[openstack-dev] [nova] Distributed locking

Clint Byrum clint at fewbar.com
Tue Jun 17 17:18:57 UTC 2014


Excerpts from Matthew Booth's message of 2014-06-17 01:36:11 -0700:
> On 17/06/14 00:28, Joshua Harlow wrote:
> > So this is a reader/write lock then?
> > 
> > I have seen https://github.com/python-zk/kazoo/pull/141 come up in the
> > kazoo (zookeeper python library) but there was a lack of a maintainer for
> > that 'recipe', perhaps if we really find this needed we can help get that
> > pull request 'sponsored' so that it can be used for this purpose?
> > 
> > 
> > As far as resiliency, the thing I was thinking about was how correct do u
> > want this lock to be?
> > 
> > If u say go with memcached and a locking mechanism using it this will not
> > be correct but it might work good enough under normal usage.
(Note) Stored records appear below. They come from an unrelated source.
(* ===== verification/Prelude.v ===== *)
(** * A verified model of the gRPC / PKCS#11 low-latency proxy

    The program (Rust, [src/proxy/src]) serves cryptographic operations over gRPC
    from keys that live on a PKCS#11 token.  A request passes admission (circuit
    breaker, authorization policy on the client certificate, rate limit), and then
    either becomes a job for one of N worker threads, each owning one token session,
    or, if it only needs a public key, is answered from a cache and verified in
    process.  This library models that code definition by definition and proves what
    makes it correct.

    ** Conventions

    - Pure code is a function; code that changes state is a function on the state,
      fallible code returns [result] or, with state, [stR] (this file).  An [async]
      handler is a [prog] of effects ([Effects]); a statement on [all_runs] covers
      every answer of the environment.  Threads and tasks interleave in step
      relations ([CB.step], [Pool.step], [system_step], [whole_step], [process_step],
      [point_step]).
    - Integers are [Z] with the width written out ([RustStd]): counters wrap at
      [2 ^ 64], parsed values are range checked, [f64] is binary64 ([SpecFloat]).
    - Code of other crates is never defined: it is a class or a section variable, with
      laws only where a theorem needs them, and each such class has a concrete
      instance: [Cryptoki] (the PKCS#11 module; laws [ReadOnlyQueries], [SessionTable],
      [TokenObjects], [TokenUse] and [KeyStore], in which an object handle means something
      only to the session that found it; instance [Toy.toy_token]), [CryptoLib]
      ([CryptoLaws], [SpkiLaws]), [Channel] ([ChannelOk]), [governor] and [moka] in
      [RateLimit] ([LimitersOk], [Roomy], [Governor]), [moka] again as the relation
      [cache_answer], X.509, TOML, file system, [f64::from_str] and
      [SocketAddr::from_str] as functions.

    ** Files

    - [Prelude], [RustStd], [F64], [Effects]: results, state passing, bytes, machine
      integers, time, binary64 facts, programs over effects.  [Deps]: the types of other
      crates that the proxy builds and inspects.
    - [Breaker] ([resilience/breaker.rs]): the breaker's atomics and lock, operations and
      interleavings of callers ([CB]).
    - [Policy], [Identity], [Authorizer] ([authz/]): policy compilation and lookup,
      identity extraction with its memo table, both in one check.
    - [RateLimit] ([resilience/ratelimit.rs]): one bucket per identity ([RL]).
    - [Session] ([pkcs11/session.rs], [pkcs11/errors.rs]): opening and searching a token.
    - [Crypto] ([crypto.rs]): mechanisms, DER, public keys, verification in process.
    - [Toy]: a small token on which witnesses evaluate the definitions.
    - [Worker] ([pkcs11/job.rs], [metrics.rs], [worker.rs]): jobs, counters, the loop of a
      worker with its handle cache and session resets.
    - [Pool] ([pkcs11/pool.rs]): start, submit, timeouts, cancellation, shutdown, the
      workers as seen from the pool.  [PoolSpec]: what callers see, and the refinement.
      [Answers]: where what callers see comes from, on a token that keeps its keys.
    - [Cache] ([cache/mod.rs]): coalesced and abandoned loads, expiry by outcome, counters.
    - [Wire] ([proto/hsm/v1/hsm.proto]): messages and request checks.
    - [Pooled] ([grpc/pooled.rs]): admission, reporting and the five handlers.
    - [Single] ([grpc/service.rs]): the single-session backend.
    - [System]: many handlers over one authorizer and one pool; breaker, limiter and
      cache may answer anything.  [Whole]: the same with every component's own state
      ([Parts]: what [PooledService] holds), real time, dropped clients and the loads they
      abandon, and a scheduler that runs it.  [Progress]: nobody waits for ever in it.
      [Lookups]: what the key cache saves in it, and how old its keys are.
    - [Provision] ([pkcs11/provision.rs], [bin/provision.rs]) and [TokenCheck]
      ([bin/token-check.rs]): creating and checking the demo keys.
    - [Telemetry] ([telemetry/metrics.rs]): series, buckets, recorder, endpoint, sampler.
    - [Main] ([main.rs]): configuration, TLS and policy loading, startup, signals, reports,
      shutdown, and [main] next to the tasks it hands clones of the pool to.
    - [Deployment]: [Main] and [Whole] put together, from the policy file to the token.
    - [Spike] ([bin/spike.rs]) and [Ceiling] ([bin/hsm-ceiling.rs]): the measuring programs.
    - [Tests]: the unit tests of breaker, limiter, policy and identity, and that they pass.

    ** What the theorems show

    - Pool: calls are conserved and answered at most once, [submit] refuses at once when
      full and returns by its deadline, shutdown drains in a bounded number of steps,
      start is all or nothing; the pool refines a service of one-shot calls.
    - Workers: the handle cache is transparent across session resets, sessions are
      neither leaked nor shared, a response is of its request's variant, and it is the
      token's own answer although handles end with their session
      ([pool_answers_are_the_tokens]).
    - Verification: in-process verification agrees with the token for every mechanism and
      input form; payload preparation and digest recovery round trip; the DER decoder
      accepts exactly its encodings and never reads past its input.
    - The whole: whatever interleaves, every job that enters the pool was permitted by the
      policy for the certificate of the request it serves ([no_job_without_permission]);
      every successful response carries what the token gave for that key and input
      ([responses_come_from_the_token], on top of [pool_answers_are_the_tokens]), so what
      one request signed or encrypted another verifies or decrypts
      ([crypto_round_trips]); a public key is looked up once, however many ask for it
      ([public_keys_are_looked_up_once]), and is no older than its time to live when a
      reply is made with it ([public_keys_are_fresh]); an open circuit keeps every
      request off the token ([open_circuit_shields_the_token]); and every request can be
      answered within two timeouts of the pool, whoever goes away
      ([no_request_is_stuck]).  Deployed, the policy file as it is written governs every
      job ([policy_file_governs_the_token]).
    - Handlers: breaker, authorizer and limiter are asked in this order and nothing
      reaches the token or the cache before the last of them answered
      ([admission_guards_the_token]); an admitted, well-formed secret operation makes
      exactly one job, a public one a job only on a miss; no job is answered with the
      wrong variant; the single-session service answers as a worker with its cached
      handles does ([backends_agree]).
    - Breaker, limiter, policy, identity: representation invariants under interleaving,
      exact trip condition including the [f64] test, recovery, isolation of identities,
      a burst for each, exact meaning of the policy file, transparency of the memo table.
    - Provisioning and check: keys are protected whatever fails, a second run changes
      nothing, a passed check means what it says and leaves nothing behind.
    - Startup: what is served is secured unless security was switched off by name;
      sampled counters equal the totals.
    - Where the code does not do what its comments say, a theorem shows the behaviour:
      [stale_load_reopens_closed], [late_failure_counts_trip],
      [lost_session_is_never_reopened], [zero_workers_start_and_refuse],
      [overload_counts_as_failure_for_public_keys], [single_mode_ignores_policy],
      [drain_never_runs], [failed_probe_hangs_run_point], [half_pair_counts_as_present].

    ** Bounds and fuel

    [trim] and [split_words] recurse on fuel equal to the length of their input, of
    which each round removes at least one byte.  Queue laws are for a positive depth: a
    depth of zero is a rendezvous.  Counter equalities are modulo [2 ^ 64].  The ratio
    test of the breaker is exact for counts below [2 ^ 53].  Handlers are finite programs, so
    [no_request_is_stuck] is an induction on what is left of one.

    ** Not modelled

    Log lines (other than the reports at the end) and console output; the values in the
    metrics registry, in [Whole]; TLS handshakes, HTTP/2 and [tonic]'s request routing and
    limits; panics of worker threads; module declarations and code generated from the
    protocol buffers, which hold no logic of their own; the weak memory order of relaxed atomics (each access is one step).  In
    [Ceiling] a probe's set-up is one step. *)
From stdpp Require Export base gmap strings list pretty numbers relations.
From Stdlib Require Export Init.Byte.
From Stdlib Require Strings.Byte Strings.String Strings.Ascii.
Export Ascii.AsciiSyntax.
Delimit Scope char_scope with char.

(** ** Results

    Rust's [Result<T, E>], with the [?] operator as a binding notation. *)

Inductive result (A E : Type) : Type :=
| Ok (a : A)
| Err (e : E).

Global Arguments Ok {A E} a.
Global Arguments Err {A E} e.

Definition result_bind {A B E} (m : result A E) (k : A → result B E) : result B E :=
  match m with
  | Ok a => k a
  | Err e => Err e
  end.

(** [Result::map] and [Result::map_err]. *)
Definition result_map {A B E} (f : A → B) (m : result A E) : result B E :=
  match m with Ok a => Ok (f a) | Err e => Err e end.

Definition map_err {A E F} (f : E → F) (m : result A E) : result A F :=
  match m with Ok a => Ok a | Err e => Err (f e) end.

(** [Option::ok_or_else] and [Result::ok]. *)
Definition ok_or {A E} (o : option A) (e : E) : result A E :=
  match o with Some a => Ok a | None => Err e end.

Definition result_ok {A E} (m : result A E) : option A :=
  match m with Ok a => Some a | Err _ => None end.

Definition is_ok {A E} (m : result A E) : bool :=
  match m with Ok _ => true | Err _ => false end.

Declare Scope rust_scope.
Delimit Scope rust_scope with rust.

Notation "'let?' x := m 'in' k" := (result_bind m (λ x, k))
  (at level 10, x name, m at level 200, k at level 200,
   format "'[v' 'let?'  x  :=  '[' m ']'  'in' '/' k ']'") : rust_scope.
Notation "'let?' ' p := m 'in' k" := (result_bind m (λ x, match x with p => k end))
  (at level 10, p strict pattern, m at level 200, k at level 200) : rust_scope.

#[global] Instance result_eq_dec {A E} `{EqDecision A, EqDecision E} :
  EqDecision (result A E).
Proof. solve_decision. Defined.

(** ** State passing with errors

    A stateful fallible operation over [S]: it always returns the new state,
    also when it fails, because in the source an early return keeps every
    effect that preceded it. *)

Definition st (S A : Type) : Type := S → A * S.
Definition stR (S E A : Type) : Type := S → result A E * S.

Definition st_ret {S A} (a : A) : st S A := λ s, (a, s).
Definition st_bind {S A B} (m : st S A) (k : A → st S B) : st S B :=
  λ s, let '(a, s') := m s in k a s'.

Definition stR_bind {S E A B} (m : stR S E A) (k : A → stR S E B) : stR S E B :=
  λ s, match m s with
       | (Ok a, s') => k a s'
       | (Err e, s') => (Err e, s')
       end.

Definition stR_map_err {S E F A} (f : E → F) (m : stR S E A) : stR S F A :=
  λ s, let '(r, s') := m s in (map_err f r, s').

Definition stR_map {S E A B} (f : A → B) (m : stR S E A) : stR S E B :=
  λ s, let '(r, s') := m s in (result_map f r, s').

Definition stR_lift {S E A} (r : result A E) : stR S E A := λ s, (r, s).

Notation "'do' x <- m ; k" := (stR_bind m (λ x, k))
  (at level 10, x name, m at level 200, k at level 200,
   format "'[v' 'do'  x  <-  '[' m ']' ; '/' k ']'") : rust_scope.
Notation "'do' ' p <- m ; k" := (stR_bind m (λ x, match x with p => k end))
  (at level 10, p strict pattern, m at level 200, k at level 200) : rust_scope.
Notation "'let!' x := m 'in' k" := (st_bind m (λ x, k))
  (at level 10, x name, m at level 200, k at level 200,
   format "'[v' 'let!'  x  :=  '[' m ']'  'in' '/' k ']'") : rust_scope.

(** ** Bytes *)

Abbreviation bytes := (list byte).

#[global] Instance byte_eq_dec : EqDecision byte := Byte.byte_eq_dec.

#[global] Program Instance byte_countable : Countable byte :=
  inj_countable Byte.to_N Byte.of_N _.
Next Obligation. intros b. apply Byte.of_to_N. Qed.

Definition byte_val (b : byte) : Z := Z.of_N (Byte.to_N b).

Lemma byte_val_range b : (0 ≤ byte_val b < 256)%Z.
Proof. unfold byte_val. pose proof (Byte.to_N_bounded b). lia. Qed.

(** [str::as_bytes]. *)
Definition as_bytes (s : string) : bytes := String.list_byte_of_string s.

Lemma as_bytes_inj s1 s2 : as_bytes s1 = as_bytes s2 → s1 = s2.
Proof.
  intros H. rewrite <-(String.string_of_list_byte_of_string s1),
    <-(String.string_of_list_byte_of_string s2). unfold as_bytes in H. by rewrite H.
Qed.

(** ** Sums over lists *)

Lemma sum_insert {A} (f : A → nat) (l : list A) i x y :
  l !! i = Some x → (sum_list_with f (<[i := y]> l) + f x = sum_list_with f l + f y)%nat.
Proof.
  revert i. induction l as [|z l IH]; intros [|i]; simpl; try done.
  - intros [= ->]. lia.
  - intros Hi. specialize (IH i Hi). lia.
Qed.

(** ** Automation *)

Create HintDb proxy.
Create Rewrite HintDb proxy.

(** Split every [match] of the goal and of the hypotheses, keeping the
    equations and discarding the contradictory branches. *)
Ltac split_cases := repeat (case_match; simplify_eq/=).

(** Unfold the monadic plumbing. *)
Ltac unfold_st :=
  unfold st_ret, st_bind, stR_bind, stR_lift, stR_map_err, stR_map, result_bind, result_map, map_err, ok_or in *.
So that¹s why
> > I was wondering about what level of correctness do you want and what do
> > you want to happen if a server that is maintaining the lock record dies.
> > In memcaches case this will literally be 1 server, even if sharding is
> > being used, since a key hashes to one server. So if that one server goes
> > down (or a network split happens) then it is possible for two entities to
> > believe they own the same lock (and if the network split recovers this
> > gets even weirder); so that¹s what I was wondering about when mentioning
> > resiliency and how much incorrectness you are willing to tolerate.
> 
> From my POV, the most important things are:
> 
> * 2 nodes must never believe they hold the same lock
> * A node must eventually get the lock
> 

If these are musts, then memcache is a no-go for locking. memcached is
likely to delete anything it is storing in its RAM, at any time. Also
if you have several memcache servers, a momentary network blip could
lead to acquiring the lock erroneously.

The only thing it is useful for is coalescing, where a broken lock just
means wasted resources, erroneous errors, etc. If consistency is needed,
then you need a consistent backend.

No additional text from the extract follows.